Si el tiempo transcurre y tardan en obtenerse resultados positivos, al despliegue van incorporándose los buques de la Armada –se ha citado a “El Camino Español” entre otros varios- que, aunque tardan en llegar a la zona más que los aviones, tienen la ventaja de que pueden permanecer en ella durante muchos días y pueden transportar helicópteros y medios de búsqueda submarina. Además, ante una emergencia marítima, los buques civiles que navegan por la zona están obligados, por las leyes y acuerdos internacionales, a acudir a prestar ayuda. 

¿Y en tierra firme? 
Algunas de las hipótesis que se han expresado sobre la localización de los tripulantes del helicóptero se refieren a la posibilidad de que ya se encuentren en tierra firme.

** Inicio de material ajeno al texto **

(* ===== verification/TtyPty.v ===== *)
(** * Pseudo terminals

    The two directions of a pair of pseudo terminals are independent queues of
    at most 4096 bytes: what an end reads is what the other end wrote, in order. *)

From stdpp Require Import base list option numbers.
From Stdlib Require Import ZArith Lia.
From S2P Require Import Prelude Words Rings Memory IpcPort VfsData VfsPipe Tty.

Local Open Scope Z_scope.

(** ** The ring as a queue *)

Record tb_ok (b : TtyBuf) : Prop := {
  bo_data : length (b_data b) = TTY_BUF;
  bo_rpos : (b_rpos b < TTY_BUF)%nat;
  bo_count : (b_count b ≤ TTY_BUF)%nat;
  bo_wpos : b_wpos b = ((b_rpos b + b_count b) mod TTY_BUF)%nat
}.

(** The bytes in the ring, oldest first. *)
Definition tb_bytes (b : TtyBuf) : list Z := cslice (b_data b) (b_rpos b) (b_count b).

Lemma TTY_BUF_Z : Z.of_nat TTY_BUF = 4096.
Proof. reflexivity. Qed.

Lemma TTY_BUF_pos : (0 < TTY_BUF)%nat.
Proof. unfold TTY_BUF. lia. Qed.

#[local] Opaque TTY_BUF.

Lemma TtyBuf_new_ok : tb_ok TtyBuf_new.
Proof.
  pose proof TTY_BUF_pos. split; simpl; [apply length_replicate|lia|lia|]. symmetry. by apply Nat.mod_small.
Qed.

Lemma length_tb_bytes b : tb_ok b → length (tb_bytes b) = b_count b.
Proof. intros [Hd _ _ _]. apply length_cslice. rewrite Hd. apply TTY_BUF_pos. Qed.

Lemma tb_write_spec x b : tb_ok b →
  match tb_write x b with
  | (true, b') => (b_count b < TTY_BUF)%nat ∧ tb_ok b' ∧ tb_bytes b' = tb_bytes b ++ [x] ∧ b_count b' = S (b_count b)
  | (false, b') => b' = b ∧ b_count b = TTY_BUF
  end.
Proof.
  intros [Hd Hr Hc Hw]. pose proof TTY_BUF_pos. unfold tb_write. case_bool; [split; [done|lia]|].
  split_and!; [done| | |simpl; lia].
  - split; simpl; [by rewrite length_insert|done|lia|]. rewrite Hw, Nat.Div0.add_mod_idemp_l. f_equal. lia.
  - unfold tb_bytes. cbn [b_data b_rpos b_count]. rewrite Hw, Nat.add_1_r, <- Hd. apply cslice_push. lia.
Qed.

Lemma tb_read_spec b : tb_ok b →
  match tb_read b with
  | (Some x, b') => tb_ok b' ∧ tb_bytes b = x :: tb_bytes b'
  | (None, b') => b' = b ∧ tb_bytes b = []
  end.
Proof.
  intros [Hd Hr Hc Hw]. unfold tb_read. pose proof TTY_BUF_pos. destruct (Nat.eqb_spec (b_count b) 0) as [Hz|Hz].
  - split; [done|]. unfold tb_bytes. by rewrite Hz.
  - destruct (lookup_lt_is_Some_2 (b_data b) (b_rpos b)) as [x Hx]; [lia|]. rewrite Hx. split.
    + split; simpl; [done|apply Nat.mod_upper_bound; lia|lia|].
      rewrite Hw, Nat.Div0.add_mod_idemp_l. f_equal. lia.
    + unfold tb_bytes. cbn [b_data b_rpos b_count]. destruct (b_count b) as [|n] eqn:Hn; [lia|].
      rewrite (cslice_pop _ _ _ x); [|lia|by rewrite Hd, Nat.mod_small by lia].
      rewrite <- Hd, cslice_mod, Nat.add_1_r by lia. by rewrite Nat.sub_succ, Nat.sub_0_r.
Qed.

Lemma tb_write_loop_spec xs b n b' : tb_ok b → tb_write_loop xs b = (n, b') →
  tb_ok b' ∧ n = Nat.min (length xs) (TTY_BUF - b_count b) ∧ tb_bytes b' = tb_bytes b ++ take n xs.
Proof.
  revert b n b'. induction xs as [|x xs IH]; intros b n b' Hb Hp; simpl in Hp.
  { simplify_eq. simpl. by rewrite app_nil_r. }
  pose proof (tb_write_spec x b Hb) as Hs. destruct (tb_write x b) as [[] b1].
  - destruct Hs as (Hc & Hb1 & Hbs & Hc'). destruct (tb_write_loop xs b1) as [k b2] eqn:Hl. simplify_eq.
    destruct (IH b1 k b' Hb1 Hl) as (Hb' & -> & Hbs'). split; [done|]. split; [cbn [length]; lia|].
    rewrite Hbs', Hbs, <- app_assoc. done.
  - destruct Hs as [-> Hc]. simplify_eq. split; [done|]. split; [lia|]. by rewrite take_0, app_nil_r.
Qed.

Lemma tb_read_loop_spec k b xs b' : tb_ok b → tb_read_loop k b = (xs, b') →
  tb_ok b' ∧ tb_bytes b = xs ++ tb_bytes b' ∧ xs = take k (tb_bytes b).
Proof.
  revert b xs b'. induction k as [|k IH]; intros b xs b' Hb Hg; simpl in Hg.
  { simplify_eq. by rewrite take_0. }
  pose proof (tb_read_spec b Hb) as Hs. destruct (tb_read b) as [[x|] b1].
  - destruct Hs as [Hb1 Hbs]. destruct (tb_read_loop k b1) as [ys b2] eqn:Hl. simplify_eq.
    destruct (IH b1 ys b' Hb1 Hl) as (Hb' & E & ->). rewrite Hbs. simpl. split_and!; [done| |done]. by rewrite <- E.
  - destruct Hs as [-> Hbs]. simplify_eq. rewrite Hbs. by rewrite take_nil.
Qed.

(** ** The two ends of a pair *)

(** A read or write at the master ([true]) or the slave, with the memory of the
    caller, the buffer and the count. *)
Inductive pty_op := PtyWrite (master : bool) (m : mem) (buf count : Z) | PtyRead (master : bool) (m : mem) (buf count : Z).

Definition pty_count (o : pty_op) : Z := match o with PtyWrite _ _ _ n | PtyRead _ _ _ n => n end.

(** The bytes of both directions: from the master, from the slave. *)
Definition both (master : bool) (bs : list Z) : list Z * list Z := if master then (bs, []) else ([], bs).
Definition app2 (x y : list Z * list Z) : list Z * list Z := (x.1 ++ y.1, x.2 ++ y.2).

Lemma app2_assoc x y z : app2 x (app2 y z) = app2 (app2 x y) z.
Proof. unfold app2. simpl. by rewrite !app_assoc. Qed.
Lemma app2_nil_r x : app2 x ([], []) = x.
Proof. destruct x. unfold app2. simpl. by rewrite !app_nil_r. Qed.
Lemma app2_nil_l x : app2 ([], []) x = x.
Proof. by destruct x. Qed.

Section pair.
Context (pm fm ps fs : Z) (i : nat).

(** The bytes that a write says it took and those a read says it gave, each
    under the direction they travel in. *)
Definition pty_step (o : pty_op) (y : TtyServer) : outcome ((list Z * list Z) * (list Z * list Z) * TtyServer) :=
  match o with
  | PtyWrite master m buf count =>
      match tty_handle_write (if master then pm else ps) (if master then fm else fs) buf count (on_ty_mem (λ _, m) y) with
      | Ret (r, y') => Ret (both master (mem_read m buf (vfs_reply_val r)), ([], []), y')
      | Panic => Panic
      end
  | PtyRead master m buf count =>
      match tty_handle_read (if master then pm else ps) (if master then fm else fs) buf count (on_ty_mem (λ _, m) y) with
      | Ret (r, y') => Ret (([], []), both (negb master) (mem_read (ty_mem y') buf (vfs_reply_val r)), y')
      | Panic => Panic
      end
  end.

Fixpoint pty_run (ops : list pty_op) (y : TtyServer) : outcome ((list Z * list Z) * (list Z * list Z) * TtyServer) :=
  match ops with
  | [] => Ret (([], []), ([], []), y)
  | o :: ops' =>
      match pty_step o y with
      | Panic => Panic
      | Ret (w, d, y') =>
          match pty_run ops' y' with
          | Panic => Panic
          | Ret (ws, ds, y'') => Ret (app2 w ws, app2 d ds, y'')
          end
      end
  end.

(** Both ends of pair [i] are open, and its rings hold [q.1] and [q.2]. *)
Record pty_state (y : TtyServer) (q : list Z * list Z) : Prop := {
  pt_master : ∃ a b e, open_tty pm fm y = Some (a, b, e) ∧ y_kind e = PtsMaster i;
  pt_slave : ∃ a b e, open_tty ps fs y = Some (a, b, e) ∧ y_kind e = PtsSlave i;
  pt_rings : ∃ p, ty_pairs y !! i = Some p ∧ tb_ok (m_to_s p) ∧ tb_ok (s_to_m p) ∧ tb_bytes (m_to_s p) = q.1 ∧ tb_bytes (s_to_m p) = q.2
}.

Lemma pty_state_update y q y' p' q' : pty_state y q → ty_ttys y' = ty_ttys y → ty_pairs y' = <[i := p']> (ty_pairs y) →
  tb_ok (m_to_s p') → tb_ok (s_to_m p') → tb_bytes (m_to_s p') = q'.1 → tb_bytes (s_to_m p') = q'.2 → pty_state y' q'.
Proof.
  intros [(a & b & e & Ho & Hk) (a' & b' & e' & Ho' & Hk') (p & Hp & _)] Ht Hpp H1 H2 H3 H4.
  assert (∀ pid fd, open_tty pid fd y' = open_tty pid fd y) as Hsame by (intros; unfold open_tty; by rewrite Ht).
  split; [exists a, b, e; by rewrite Hsame|exists a', b', e'; by rewrite Hsame|].
  exists p'. rewrite Hpp, list_lookup_insert_eq by (by eapply lookup_lt_Some). done.
Qed.

(** One ring of the pair is written, resp. read. *)
Lemma write_ring_spec get set m buf count y p : ty_pairs y !! i = Some p → tb_ok (get p) → 0 ≤ count →
  ∃ n b', write_ring i get set buf count (on_ty_mem (λ _, m) y) =
      Ret (val_reply (Z.of_nat n), set_pairs (<[i := set b' p]> (ty_pairs y)) (on_ty_mem (λ _, m) y)) ∧
    (n ≤ TTY_BUF)%nat ∧ tb_ok b' ∧ tb_bytes b' = tb_bytes (get p) ++ mem_read m buf (Z.of_nat n).
Proof.
  intros Hp Hok Hc. unfold write_ring. cbn [ty_pairs on_ty_mem ty_mem]. rewrite Hp.
  destruct (tb_write_loop _ (get p)) as [n b'] eqn:Hl. destruct (tb_write_loop_spec _ _ _ _ Hok Hl) as (Hok' & Hn & Hb).
  rewrite length_mem_read in Hn. exists n, b'. split_and!; [done|lia|done|]. rewrite Hb. f_equal.
  apply list_eq. intros j. destruct (decide (j < n)%nat) as [Hj|Hj].
  - rewrite lookup_take_lt by done. rewrite !lookup_mem_read. by rewrite !decide_True by lia.
  - rewrite !lookup_ge_None_2; [done|rewrite length_mem_read; lia|rewrite length_take, length_mem_read; lia].
Qed.

Lemma read_ring_spec get set m buf count y p : ty_pairs y !! i = Some p → tb_ok (get p) →
  ∃ xs b', read_ring i get set buf count (on_ty_mem (λ _, m) y) =
      Ret (val_reply (Z.of_nat (length xs)),
           on_ty_mem (mem_write buf xs) (set_pairs (<[i := set b' p]> (ty_pairs y)) (on_ty_mem (λ _, m) y))) ∧
    (length xs ≤ TTY_BUF)%nat ∧ tb_ok b' ∧ tb_bytes (get p) = xs ++ tb_bytes b'.
Proof.
  intros Hp Hok. unfold read_ring. cbn [ty_pairs on_ty_mem]. rewrite Hp.
  destruct (tb_read_loop _ (get p)) as [xs b'] eqn:Hl. destruct (tb_read_loop_spec _ _ _ _ Hok Hl) as (Hok' & Hb & Hxs).
  exists xs, b'. split_and!; [done| |done|done]. pose proof (length_tb_bytes _ Hok). pose proof (bo_count _ Hok).
  rewrite Hxs, length_take. lia.
Qed.

Lemma pty_step_spec o y q : pty_state y q → 0 ≤ pty_count o →
  ∃ w d y' q', pty_step o y = Ret (w, d, y') ∧ pty_state y' q' ∧ app2 q w = app2 d q'.
Proof.
  intros Hs Hc. pose proof Hs as [(a & b & e & Ho & Hk) (a' & b' & e' & Ho' & Hk') (p & Hp & H1 & H2 & Q1 & Q2)].
  assert (∀ pid fd m, open_tty pid fd (on_ty_mem m y) = open_tty pid fd y) as Hm by done.
  pose proof TTY_BUF_Z. destruct q as [q1 q2]. simpl in Q1, Q2.
  destruct o as [[] m buf count|[] m buf count]; unfold pty_step, tty_handle_write, tty_handle_read; rewrite Hm;
    first [rewrite Ho, Hk|rewrite Ho', Hk']; simpl in Hc.
  - destruct (write_ring_spec m_to_s set_m_to_s m buf count y p Hp H1 Hc) as (n & r & -> & Hn & Hr & Hb).
    rewrite vfs_reply_small by lia. eexists _, _, _, (tb_bytes r, q2). split; [done|]. split.
    + by apply (pty_state_update y (q1, q2) _ (set_m_to_s r p)).
    + unfold app2. simpl. by rewrite app_nil_r, Hb, Q1.
  - destruct (write_ring_spec s_to_m set_s_to_m m buf count y p Hp H2 Hc) as (n & r & -> & Hn & Hr & Hb).
    rewrite vfs_reply_small by lia. eexists _, _, _, (q1, tb_bytes r). split; [done|]. split.
    + by apply (pty_state_update y (q1, q2) _ (set_s_to_m r p)).
    + unfold app2. simpl. by rewrite app_nil_r, Hb, Q2.
  - destruct (read_ring_spec s_to_m set_s_to_m m buf count y p Hp H2) as (xs & r & -> & Hn & Hr & Hb).
    rewrite vfs_reply_small by lia. eexists _, _, _, (q1, tb_bytes r). split; [done|]. split.
    + by apply (pty_state_update y (q1, q2) _ (set_s_to_m r p)).
    + unfold app2. simpl. by rewrite !app_nil_r, mem_read_write, <- Hb, Q2.
  - destruct (read_ring_spec m_to_s set_m_to_s m buf count y p Hp H1) as (xs & r & -> & Hn & Hr & Hb).
    rewrite vfs_reply_small by lia. eexists _, _, _, (tb_bytes r, q2). split; [done|]. split.
    + by apply (pty_state_update y (q1, q2) _ (set_m_to_s r p)).
    + unfold app2. simpl. by rewrite !app_nil_r, mem_read_write, <- Hb, Q1.
Qed.

(** Over any sequence of reads and writes at the two ends of a pair of pseudo
    terminals, every request returns, and each direction is a queue of its own:
    what the slave has read followed by what is still in the ring is what the
    master was told was taken, and the same in the other direction. *)
Theorem pty_fifo ops y q : pty_state y q → Forall (λ o, 0 ≤ pty_count o) ops →
  ∃ written delivered y' rest, pty_run ops y = Ret (written, delivered, y') ∧
    pty_state y' rest ∧ app2 q written = app2 delivered rest.
Proof.
  revert y q. induction ops as [|o ops IH]; intros y q Hs Hops.
  { exists ([], []), ([], []), y, q. by rewrite app2_nil_r, app2_nil_l. }
  apply Forall_cons_1 in Hops as [Hop Hops]. simpl.
  destruct (pty_step_spec o y q Hs Hop) as (w & d & y1 & q1 & -> & Hs1 & E1).
  destruct (IH y1 q1 Hs1 Hops) as (ws & ds & y2 & q2 & -> & Hs2 & E2).
  eexists _, _, _, q2. split; [done|]. split; [done|]. by rewrite app2_assoc, E1, <- !app2_assoc, E2.
Qed.
End pair.

(** Process 7 opens a master and process 8 its slave. *)
Definition pty_demo : TtyServer :=
  (tty_handle_open 8 2 (tty_handle_open 7 1 (TtyServer_init (λ a, a mod 256))).2).2.

Lemma pty_fifo_witness :
  ∃ written delivered y' rest,
    pty_run 7 0x200 8 0x200 [PtyWrite true (λ a, a mod 256) 100 3; PtyRead false (λ _, 0) 200 2] pty_demo =
      Ret (written, delivered, y') ∧
    pty_state 7 0x200 8 0x200 0 y' rest ∧ app2 ([], []) written = app2 delivered rest.
Proof.
  apply (pty_fifo 7 0x200 8 0x200 0
           [PtyWrite true (λ a, a mod 256) 100 3; PtyRead false (λ _, 0) 200 2] pty_demo ([], [])).
  - split; [do 3 eexists; split; reflexivity|do 3 eexists; split; reflexivity|].
    exists (mkPair true TtyBuf_new TtyBuf_new). split_and!; [reflexivity|apply TtyBuf_new_ok|apply TtyBuf_new_ok|done|done].
  - repeat constructor; done.
Defined.

(** Closing a master only marks its pair as free: the descriptor stays open on it,
    and so does the slave, while the next master gets the same pair. *)
Lemma closed_master_shares_pair y pid fd a b e i p : open_tty pid fd y = Some (a, b, e) → y_kind e = PtsMaster i →
  ty_pairs y !! i = Some p → (∀ j x, (j < i)%nat → ty_pairs y !! j = Some x → pp_in_use x = true) →
  ∃ y', tty_handle_close pid fd y = Ret (ok_reply, y') ∧ open_tty pid fd y' = Some (a, b, e) ∧
    fst (tty_open_kind 1 y') = Ok (PtsMaster i).
Proof.
  intros Ho Hk Hp Hmin. unfold tty_handle_close. assert (∃ k, fd_to_slot fd = Some k) as [k Hfd].
  { unfold open_tty in Ho. destruct (fd_to_slot fd); [by eexists|done]. }
  rewrite Hfd, Ho, Hk, Hp. eexists. split; [done|]. split; [exact Ho|]. unfold tty_open_kind. cbn [Z.eqb Pos.eqb ty_pairs set_pairs].
  pose proof (lookup_lt_Some _ _ _ Hp).
  replace (position _ _) with (Some i); [done|]. symmetry. apply position_Some. eexists.
  split; [by apply list_lookup_insert_eq|]. split; [done|]. intros j x Hj Hx.
  rewrite list_lookup_insert_ne in Hx by lia. by rewrite (Hmin j x Hj Hx).
Qed.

Esto sería resultado de un secuestro realizado por pescadores –quizá decidido en el instante de acudir al helicóptero accidentado-, bien por motivaciones puramente dinerarias –sólo por la oportunidad de obtener el rescate- o bien como parte de las acciones del radicalismo de Boko Haram o grupos equivalentes. 

O que los secuestrados acaben pasando de las manos de los primeros a las de los segundos. Estas hipótesis derivan de la referencia a las acciones de inteligencia que están desarrollándose en estos momentos y que estarán realizando nuestro personal desplegado en la zona y en contacto con las autoridades locales. (Jesús.R.G.)